*ACTIVITY*: Across all the records, filter for lines with the word "sockaddr" and copy them.

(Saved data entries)
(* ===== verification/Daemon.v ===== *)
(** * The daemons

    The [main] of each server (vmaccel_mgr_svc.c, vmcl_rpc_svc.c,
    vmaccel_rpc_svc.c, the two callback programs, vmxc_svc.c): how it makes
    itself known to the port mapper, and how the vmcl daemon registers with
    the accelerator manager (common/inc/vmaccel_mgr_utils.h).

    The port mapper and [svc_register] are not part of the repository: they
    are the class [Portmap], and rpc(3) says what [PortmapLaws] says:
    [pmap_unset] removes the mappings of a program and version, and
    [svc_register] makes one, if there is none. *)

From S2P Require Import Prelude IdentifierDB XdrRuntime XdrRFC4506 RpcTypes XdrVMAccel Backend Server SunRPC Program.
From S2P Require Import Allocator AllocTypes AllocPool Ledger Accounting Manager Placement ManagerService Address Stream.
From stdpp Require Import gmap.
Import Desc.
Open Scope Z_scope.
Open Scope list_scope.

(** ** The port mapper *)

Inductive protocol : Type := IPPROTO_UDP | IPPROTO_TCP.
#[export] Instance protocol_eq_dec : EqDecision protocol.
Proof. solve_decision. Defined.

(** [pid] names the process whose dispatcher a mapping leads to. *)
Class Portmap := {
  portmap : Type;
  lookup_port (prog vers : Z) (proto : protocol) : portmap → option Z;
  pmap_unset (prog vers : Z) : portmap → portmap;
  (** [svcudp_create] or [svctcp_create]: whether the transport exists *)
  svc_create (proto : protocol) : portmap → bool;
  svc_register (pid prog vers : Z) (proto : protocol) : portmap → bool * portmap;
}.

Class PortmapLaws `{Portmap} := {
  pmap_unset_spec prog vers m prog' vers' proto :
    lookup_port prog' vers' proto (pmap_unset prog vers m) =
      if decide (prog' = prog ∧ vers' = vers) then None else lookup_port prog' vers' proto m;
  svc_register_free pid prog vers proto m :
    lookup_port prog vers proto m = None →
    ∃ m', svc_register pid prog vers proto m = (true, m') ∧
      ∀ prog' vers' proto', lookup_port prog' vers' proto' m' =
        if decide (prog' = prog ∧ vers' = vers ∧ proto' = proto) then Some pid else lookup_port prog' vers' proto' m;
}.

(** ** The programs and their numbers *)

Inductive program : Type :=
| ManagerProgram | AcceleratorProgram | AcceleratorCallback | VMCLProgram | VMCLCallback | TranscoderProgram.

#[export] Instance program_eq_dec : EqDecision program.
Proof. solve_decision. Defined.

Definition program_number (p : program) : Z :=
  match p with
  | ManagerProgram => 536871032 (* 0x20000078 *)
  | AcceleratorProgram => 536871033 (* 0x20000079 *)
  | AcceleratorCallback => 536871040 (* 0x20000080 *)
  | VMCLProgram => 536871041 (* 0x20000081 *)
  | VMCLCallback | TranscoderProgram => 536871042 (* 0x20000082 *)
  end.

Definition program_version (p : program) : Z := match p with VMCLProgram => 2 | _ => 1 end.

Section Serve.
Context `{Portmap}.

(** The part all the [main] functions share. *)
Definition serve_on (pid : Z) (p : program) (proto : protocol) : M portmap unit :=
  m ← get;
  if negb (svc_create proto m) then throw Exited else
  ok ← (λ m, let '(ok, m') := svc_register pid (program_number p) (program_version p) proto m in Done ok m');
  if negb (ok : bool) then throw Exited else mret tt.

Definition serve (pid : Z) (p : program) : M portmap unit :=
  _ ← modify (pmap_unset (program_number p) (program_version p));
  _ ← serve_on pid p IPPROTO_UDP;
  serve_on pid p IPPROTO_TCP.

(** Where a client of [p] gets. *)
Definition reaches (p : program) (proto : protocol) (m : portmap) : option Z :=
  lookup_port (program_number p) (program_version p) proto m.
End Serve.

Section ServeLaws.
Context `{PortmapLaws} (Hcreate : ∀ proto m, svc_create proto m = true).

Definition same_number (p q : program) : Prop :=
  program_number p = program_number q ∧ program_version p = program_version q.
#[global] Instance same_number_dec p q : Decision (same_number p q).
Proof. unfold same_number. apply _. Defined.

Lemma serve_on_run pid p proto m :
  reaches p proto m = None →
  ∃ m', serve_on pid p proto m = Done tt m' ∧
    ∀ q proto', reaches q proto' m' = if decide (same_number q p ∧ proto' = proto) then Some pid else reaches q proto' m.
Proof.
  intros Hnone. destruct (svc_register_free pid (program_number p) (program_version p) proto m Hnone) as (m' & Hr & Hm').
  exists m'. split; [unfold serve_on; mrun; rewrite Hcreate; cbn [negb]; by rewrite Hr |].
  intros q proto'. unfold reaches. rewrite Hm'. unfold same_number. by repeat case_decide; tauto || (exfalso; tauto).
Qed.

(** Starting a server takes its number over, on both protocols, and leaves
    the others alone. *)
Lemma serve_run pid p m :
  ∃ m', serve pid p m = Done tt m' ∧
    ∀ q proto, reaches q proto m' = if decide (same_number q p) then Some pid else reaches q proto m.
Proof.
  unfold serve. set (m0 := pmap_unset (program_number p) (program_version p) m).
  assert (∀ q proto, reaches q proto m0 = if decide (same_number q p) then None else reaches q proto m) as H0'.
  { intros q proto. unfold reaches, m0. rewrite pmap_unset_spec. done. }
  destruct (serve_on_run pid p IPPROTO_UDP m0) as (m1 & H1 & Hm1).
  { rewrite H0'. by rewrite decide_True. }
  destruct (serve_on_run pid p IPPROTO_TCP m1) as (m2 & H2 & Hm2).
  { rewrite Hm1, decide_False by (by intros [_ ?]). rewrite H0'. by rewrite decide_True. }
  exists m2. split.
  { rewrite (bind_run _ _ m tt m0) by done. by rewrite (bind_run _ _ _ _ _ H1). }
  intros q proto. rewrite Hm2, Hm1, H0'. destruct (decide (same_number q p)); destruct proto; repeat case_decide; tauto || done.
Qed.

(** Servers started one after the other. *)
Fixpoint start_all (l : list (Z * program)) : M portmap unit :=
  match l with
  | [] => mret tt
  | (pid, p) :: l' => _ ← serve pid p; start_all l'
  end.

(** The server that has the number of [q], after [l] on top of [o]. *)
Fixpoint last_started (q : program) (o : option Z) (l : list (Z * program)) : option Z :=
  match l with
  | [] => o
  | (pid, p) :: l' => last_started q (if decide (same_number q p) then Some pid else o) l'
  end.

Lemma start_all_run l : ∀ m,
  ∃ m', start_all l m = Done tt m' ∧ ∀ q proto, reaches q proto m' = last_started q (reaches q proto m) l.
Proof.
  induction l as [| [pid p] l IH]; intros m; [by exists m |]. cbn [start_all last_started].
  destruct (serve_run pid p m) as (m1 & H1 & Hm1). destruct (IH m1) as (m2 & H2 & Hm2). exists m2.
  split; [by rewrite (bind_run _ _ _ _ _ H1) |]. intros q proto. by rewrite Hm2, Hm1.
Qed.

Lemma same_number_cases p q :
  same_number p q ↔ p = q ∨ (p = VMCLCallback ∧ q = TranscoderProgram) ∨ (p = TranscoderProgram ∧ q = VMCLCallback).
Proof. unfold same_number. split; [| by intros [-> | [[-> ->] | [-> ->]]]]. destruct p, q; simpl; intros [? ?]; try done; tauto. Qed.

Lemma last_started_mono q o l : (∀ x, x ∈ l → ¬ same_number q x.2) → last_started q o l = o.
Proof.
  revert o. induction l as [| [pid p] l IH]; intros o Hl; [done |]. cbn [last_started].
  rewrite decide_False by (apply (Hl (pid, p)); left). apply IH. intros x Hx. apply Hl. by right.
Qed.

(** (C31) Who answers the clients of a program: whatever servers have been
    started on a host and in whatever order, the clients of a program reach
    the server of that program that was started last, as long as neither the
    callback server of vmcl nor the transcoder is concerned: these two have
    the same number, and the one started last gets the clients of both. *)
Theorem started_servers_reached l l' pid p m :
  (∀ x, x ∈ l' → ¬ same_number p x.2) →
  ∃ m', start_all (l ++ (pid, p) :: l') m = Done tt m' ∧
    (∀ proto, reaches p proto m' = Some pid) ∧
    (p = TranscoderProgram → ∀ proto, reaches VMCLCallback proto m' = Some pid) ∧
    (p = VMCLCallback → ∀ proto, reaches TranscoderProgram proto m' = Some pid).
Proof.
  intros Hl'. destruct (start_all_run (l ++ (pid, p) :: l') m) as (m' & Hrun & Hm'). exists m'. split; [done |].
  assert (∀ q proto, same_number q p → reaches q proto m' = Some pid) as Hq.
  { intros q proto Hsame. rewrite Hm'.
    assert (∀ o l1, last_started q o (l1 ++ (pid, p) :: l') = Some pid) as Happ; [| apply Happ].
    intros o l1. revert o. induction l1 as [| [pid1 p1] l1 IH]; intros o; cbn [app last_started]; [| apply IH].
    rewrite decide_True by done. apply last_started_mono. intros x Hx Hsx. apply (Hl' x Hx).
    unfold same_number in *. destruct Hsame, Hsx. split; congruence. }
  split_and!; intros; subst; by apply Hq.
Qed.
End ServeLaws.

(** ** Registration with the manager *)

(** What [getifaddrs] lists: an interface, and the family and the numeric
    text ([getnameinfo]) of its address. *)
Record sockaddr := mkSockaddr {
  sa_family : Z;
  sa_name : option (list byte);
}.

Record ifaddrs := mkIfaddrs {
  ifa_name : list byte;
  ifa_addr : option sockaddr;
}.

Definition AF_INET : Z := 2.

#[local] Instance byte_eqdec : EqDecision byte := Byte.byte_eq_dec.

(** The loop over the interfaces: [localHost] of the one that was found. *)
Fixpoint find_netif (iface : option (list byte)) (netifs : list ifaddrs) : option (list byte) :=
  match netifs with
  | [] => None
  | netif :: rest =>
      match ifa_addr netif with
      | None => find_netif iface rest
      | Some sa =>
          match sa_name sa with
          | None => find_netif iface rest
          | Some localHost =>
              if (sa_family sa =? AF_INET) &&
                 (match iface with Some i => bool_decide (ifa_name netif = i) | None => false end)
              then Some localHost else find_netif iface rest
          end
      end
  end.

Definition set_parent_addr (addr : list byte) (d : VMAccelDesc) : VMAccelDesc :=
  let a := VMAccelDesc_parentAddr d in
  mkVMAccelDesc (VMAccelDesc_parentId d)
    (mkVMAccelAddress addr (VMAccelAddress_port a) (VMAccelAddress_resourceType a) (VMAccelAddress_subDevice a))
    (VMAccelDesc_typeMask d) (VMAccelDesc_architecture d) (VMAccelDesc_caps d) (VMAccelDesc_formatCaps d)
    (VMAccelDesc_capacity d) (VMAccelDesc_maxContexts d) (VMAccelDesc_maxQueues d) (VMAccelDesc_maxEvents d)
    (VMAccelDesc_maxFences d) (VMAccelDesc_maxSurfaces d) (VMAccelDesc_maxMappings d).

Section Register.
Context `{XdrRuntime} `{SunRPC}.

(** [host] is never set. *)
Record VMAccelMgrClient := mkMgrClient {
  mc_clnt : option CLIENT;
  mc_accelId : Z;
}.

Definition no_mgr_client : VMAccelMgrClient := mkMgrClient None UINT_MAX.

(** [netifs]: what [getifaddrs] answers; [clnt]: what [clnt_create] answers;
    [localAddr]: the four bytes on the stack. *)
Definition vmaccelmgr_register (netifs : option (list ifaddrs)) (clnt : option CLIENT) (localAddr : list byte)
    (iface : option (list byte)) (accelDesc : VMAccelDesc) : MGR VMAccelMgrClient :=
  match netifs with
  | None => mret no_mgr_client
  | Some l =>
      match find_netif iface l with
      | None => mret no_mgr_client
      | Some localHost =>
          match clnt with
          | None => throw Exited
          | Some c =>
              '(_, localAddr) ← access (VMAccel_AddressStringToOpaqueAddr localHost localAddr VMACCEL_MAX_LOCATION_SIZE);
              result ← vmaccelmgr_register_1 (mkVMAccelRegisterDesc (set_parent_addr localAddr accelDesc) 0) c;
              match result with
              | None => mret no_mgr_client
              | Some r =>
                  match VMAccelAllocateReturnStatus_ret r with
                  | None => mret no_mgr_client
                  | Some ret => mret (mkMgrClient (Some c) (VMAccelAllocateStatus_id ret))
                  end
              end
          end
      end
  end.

*EXERCISE SOLUTION*:
Record sockaddr := mkSockaddr {
  ifa_addr : option sockaddr;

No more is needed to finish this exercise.